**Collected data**
(** The states a client of the package can build: scope fields are not
    exported, so a store is produced from the empty one by [NewScope] (whose
    argument is nil or a scope obtained earlier) and by [Insert] calls that
    return. *)
Inductive step `{ExportRule} : state → state → Prop :=
  | step_NewScope st p :
      (∀ r, p = Some r → is_Some (scopes st !! r)) →
      step st (NewScope st p).1
  | step_Insert st s obj st' alt :
      Insert st s obj = Ok (st', alt) →
      step st st'.

Definition reachable `{ExportRule} (st : state) : Prop :=
  rtc step empty_state st.

(** Two entries of one scope are spelled alike only when the name is not
    exported and they come from packages with different paths. *)
Definition unique_identities `{ExportRule} (st : state) : Prop :=
  ∀ r sc (i j : nat) a b,
    scopes st !! r = Some sc →
    entries sc !! i = Some a → entries sc !! j = Some b →
    (i < j)%nat → Name a = Name b →
    IsExported (Name a) = false
    ∧ ∃ p q, Pkg a = Some p ∧ Pkg b = Some q ∧ path p ≠ path q.

(** The objects a driver got declared: those for which [Insert] returned
    nil, in the order of the calls. *)
Fixpoint accepted (objs : list Object) (res : list (option Object))
    : list Object :=
  match objs, res with
  | o :: objs', None :: res' => o :: accepted objs' res'
  | _ :: objs', Some _ :: res' => accepted objs' res'
  | _, _ => []
  end.

(** ** Sample data

    A casing rule for names in ASCII, and a few objects and stores used to
    exercise the theorems. *)
Definition ascii_rule : ExportRule :=
  λ name,
    match name with
    | String c _ =>
        (Nat.leb 65 (Ascii.nat_of_ascii c) && Nat.leb (Ascii.nat_of_ascii c) 90)%bool
    | EmptyString => false
    end.

Definition plain_fmt : Fmt :=
  {| fmt_pointer := λ r, "0x" +:+ pretty (Pos.to_nat r);
     fmt_type := λ _, "*types.Var" |}.

Definition pkg_math : Package := mkPackage "math".
Definition pkg_p : Package := mkPackage "p".
Definition pkg_q : Package := mkPackage "q".
Definition pkg_r : Package := mkPackage "r".

(** A built-in (no package), two unexported objects spelled alike from the
    packages [p] and [q], and exported objects. *)
Definition obj_x_builtin : Object := mkObject 1 "x" None.
Definition obj_x_p : Object := mkObject 2 "x" (Some pkg_p).
Definition obj_x_q : Object := mkObject 3 "x" (Some pkg_q).
Definition obj_Pi_math : Object := mkObject 4 "Pi" (Some pkg_math).
Definition obj_Pi_math' : Object := mkObject 5 "Pi" (Some pkg_math).
Definition obj_Pi_p : Object := mkObject 6 "Pi" (Some pkg_p).
(** * VoiceLibre: the real-time audio orchestration core

    A shallow embedding of the voice loop of the VoiceLibre client:

    - [VAD]            src/components/chat/helpers/vad.ts
    - [Chunker]        src/components/chat/helpers/chunkTextForTTS.ts
    - [TTSPlayer]      src/components/chat/hooks/useTTSPlayer.ts
    - [Transcribe]     sendAudioToAPI of src/components/bottomBar/hooks/useHandsfree.ts
    - [Handsfree]      the flag machine of src/components/bottomBar/hooks/useHandsfree.ts

    Browser callbacks (animation frames, timeouts, promise reactions, media
    events) are events of a step function; the callbacks the code hands to
    its caller are outputs collected in a trace. *)

From Stdlib Require Import ZArith NArith List Bool Lia String Ascii.
From Stdlib Require Import PrimFloat FloatOps SpecFloat Uint63.
From stdpp Require Import base option list gmap strings.
Import ListNotations.

Local Open Scope Z_scope.

(* Decimal literals such as 0.001 denote the nearest binary64 value, as in
   JavaScript. *)
Set Warnings "-inexact-float".

(* ===================================================================== *)
(** * Voice activity detector (vad.ts) *)
(* ===================================================================== *)

Module VAD.

(** The two callbacks handed to [startVAD]. *)
Inductive callback := OnStart | OnStop.

(** Handles returned by [setTimeout] and [requestAnimationFrame]: positive
    integers, hence always truthy in [if (silenceTimer)]. *)
Definition handle := positive.

(** The closure variables of [startVAD] (lines 22-30) together with what
    the browser holds on its behalf: the timeouts that are set and have
    neither fired nor been cleared, and the animation frame that is
    requested and has neither run nor been cancelled. *)
Record state := mkState {
  isSpeaking    : bool;
  silenceTimer  : option handle;
  stopped       : bool;
  rafId         : option handle;
  initPending   : bool;           (* [void init()] has not settled yet *)
  pendingTimers : list handle;    (* browser side *)
  pendingFrame  : option handle;  (* browser side *)
  nextHandle    : handle          (* browser side: next fresh handle *)
}.

(** State right after [startVAD] returns: [init] is still awaiting
    [getUserMedia]. *)
Definition initial : state :=
  {| isSpeaking := false; silenceTimer := None; stopped := false;
     rafId := None; initPending := true; pendingTimers := [];
     pendingFrame := None; nextHandle := 1%positive |}.

Definition clearTimeout (h : handle) (s : state) : state :=
  mkState s.(isSpeaking) s.(silenceTimer) s.(stopped) s.(rafId)
          s.(initPending)
          (List.filter (fun h' => negb (Pos.eqb h' h)) s.(pendingTimers))
          s.(pendingFrame) s.(nextHandle).

Definition cancelAnimationFrame (h : handle) (s : state) : state :=
  mkState s.(isSpeaking) s.(silenceTimer) s.(stopped) s.(rafId)
          s.(initPending) s.(pendingTimers)
          (match s.(pendingFrame) with
           | Some h' => if Pos.eqb h' h then None else Some h'
           | None => None
           end)
          s.(nextHandle).

(** [rafId = requestAnimationFrame(loop)] *)
Definition requestAnimationFrame (s : state) : state :=
  let h := s.(nextHandle) in
  mkState s.(isSpeaking) s.(silenceTimer) s.(stopped) (Some h)
          s.(initPending) s.(pendingTimers) (Some h) (Pos.succ h).

(** [silenceTimer = window.setTimeout(..., silenceDuration)] *)
Definition setSilenceTimer (s : state) : state :=
  let h := s.(nextHandle) in
  mkState s.(isSpeaking) (Some h) s.(stopped) s.(rafId)
          s.(initPending) (s.(pendingTimers) ++ [h]) s.(pendingFrame)
          (Pos.succ h).

Definition set_isSpeaking (b : bool) (s : state) : state :=
  mkState b s.(silenceTimer) s.(stopped) s.(rafId) s.(initPending)
          s.(pendingTimers) s.(pendingFrame) s.(nextHandle).

Definition set_stopped (s : state) : state :=
  mkState s.(isSpeaking) s.(silenceTimer) true s.(rafId) s.(initPending)
          s.(pendingTimers) s.(pendingFrame) s.(nextHandle).

(** [stop] (lines 32-42).  Closing the audio context and stopping the
    tracks touch no variable of the detector and are left out. *)
Definition stop (s : state) : state :=
  let s1 := set_stopped s in
  let s2 := match s1.(rafId) with
            | Some h => cancelAnimationFrame h s1
            | None => s1
            end in
  match s2.(silenceTimer) with
  | Some h => clearTimeout h s2
  | None => s2
  end.

(** Sum of squared deviations from the midpoint 128 (the [reduce] of
    lines 47-50). *)
Definition sumSquares (samples : list Z) : Z :=
  fold_left (fun sum val => sum + (val - 128) * (val - 128)) samples 0.

(** [rms > volumeThreshold] with [rms = sqrt(sumSquares / length)], read
    in exact arithmetic: for a threshold [t >= 0] the test is
    [sumSquares > t*t*length]; a negative threshold is below every root;
    the empty frame gives NaN, which compares false. *)
Definition isLoud (volumeThreshold : Z) (samples : list Z) : bool :=
  let n := Z.of_nat (length samples) in
  if n =? 0 then false
  else if volumeThreshold <? 0 then true
  else volumeThreshold * volumeThreshold * n <? sumSquares samples.

(** What the browser, the microphone and the caller can do to a running
    detector.  [reenter] tells whether the callback fired by this step,
    if any, calls the returned stop function before it returns. *)
Inductive event :=
| InitSettled (ok : bool)                       (* getUserMedia resolves or rejects *)
| Frame (samples : list Z) (reenter : bool)     (* the requested animation frame runs [loop] *)
| Timeout (h : handle) (reenter : bool)         (* the browser fires timeout [h] *)
| Stop.                                         (* the caller invokes the stop function *)

Section Detector.

Variable volumeThreshold : Z.

(** Invoking a callback: it is recorded, and it may re-enter [stop]. *)
Definition fire (reenter : bool) (s : state) : state :=
    if reenter then stop s else s.

(** [loop] (lines 44-68), run on a frame whose request is consumed. *)
Definition loop (samples : list Z) (reenter : bool) (s : state)
    : state * list callback :=
    if s.(stopped) then (s, [])
    else
      let '(s1, out) :=
        if isLoud volumeThreshold samples then
          let '(sa, out) :=
            if negb s.(isSpeaking)
            then (fire reenter (set_isSpeaking true s), [OnStart])
            else (s, []) in
          let sb := match sa.(silenceTimer) with
                    | Some h => clearTimeout h sa
                    | None => sa
                    end in
          (setSilenceTimer sb, out)
        else (s, []) in
      (requestAnimationFrame s1, out).

(** The timeout callback (lines 60-65). *)
Definition onSilence (reenter : bool) (s : state) : state * list callback :=
    if s.(isSpeaking) && negb s.(stopped)
    then (fire reenter (set_isSpeaking false s), [OnStop])
    else (s, []).

(** [init] after [getUserMedia] settles (lines 70-90). *)
Definition initSettled (ok : bool) (s : state) : state :=
    let s1 := mkState s.(isSpeaking) s.(silenceTimer) s.(stopped) s.(rafId)
                      false s.(pendingTimers) s.(pendingFrame)
                      s.(nextHandle) in
    if ok then requestAnimationFrame s1 else s1.

(** One event.  An event the browser cannot deliver in [s] (no frame
      requested, timeout not pending, init already settled) leaves the
      state as it is. *)
Definition step (s : state) (e : event) : state * list callback :=
    match e with
    | InitSettled ok =>
        if s.(initPending) then (initSettled ok s, []) else (s, [])
    | Frame samples reenter =>
        match s.(pendingFrame) with
        | Some _ =>
            loop samples reenter
                 (mkState s.(isSpeaking) s.(silenceTimer) s.(stopped)
                          s.(rafId) s.(initPending) s.(pendingTimers)
                          None s.(nextHandle))
        | None => (s, [])
        end
    | Timeout h reenter =>
        if existsb (Pos.eqb h) s.(pendingTimers)
        then onSilence reenter (clearTimeout h s)
        else (s, [])
    | Stop => (stop s, [])
    end.

(** A run: the final state and the callbacks fired, oldest first. *)
Fixpoint run (s : state) (es : list event) : state * list callback :=
    match es with
    | [] => (s, [])
    | e :: es' =>
        let '(s1, out1) := step s e in
        let '(s2, out2) := run s1 es' in
        (s2, out1 ++ out2)
    end.

Definition callbacks (es : list event) : list callback :=
    snd (run initial es).

(** The event invokes the stop function: the caller does, or a callback
      the event fires re-enters it before it returns. *)
Definition invokesStop (s : state) (e : event) : bool :=
    match e with
    | Stop => true
    | Frame _ reenter | Timeout _ reenter =>
        reenter && match snd (step s e) with [] => false | _ :: _ => true end
    | InitSettled _ => false
    end.

End Detector.

(** [alternates expectStart t]: the callbacks of [t] alternate, the first
    one being [OnStart] when [expectStart] and [OnStop] otherwise. *)
Fixpoint alternates (expectStart : bool) (t : list callback) : bool :=
  match t with
  | [] => true
  | OnStart :: t' => expectStart && alternates false t'
  | OnStop :: t' => negb expectStart && alternates true t'
  end.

**ASSIGNMENT**
Whenever a line in the data holds "packages", copy that line.

**OUTPUT OF THE TASK**
    exported and they come from packages with different paths. *)
    packages [p] and [q], and exported objects. *)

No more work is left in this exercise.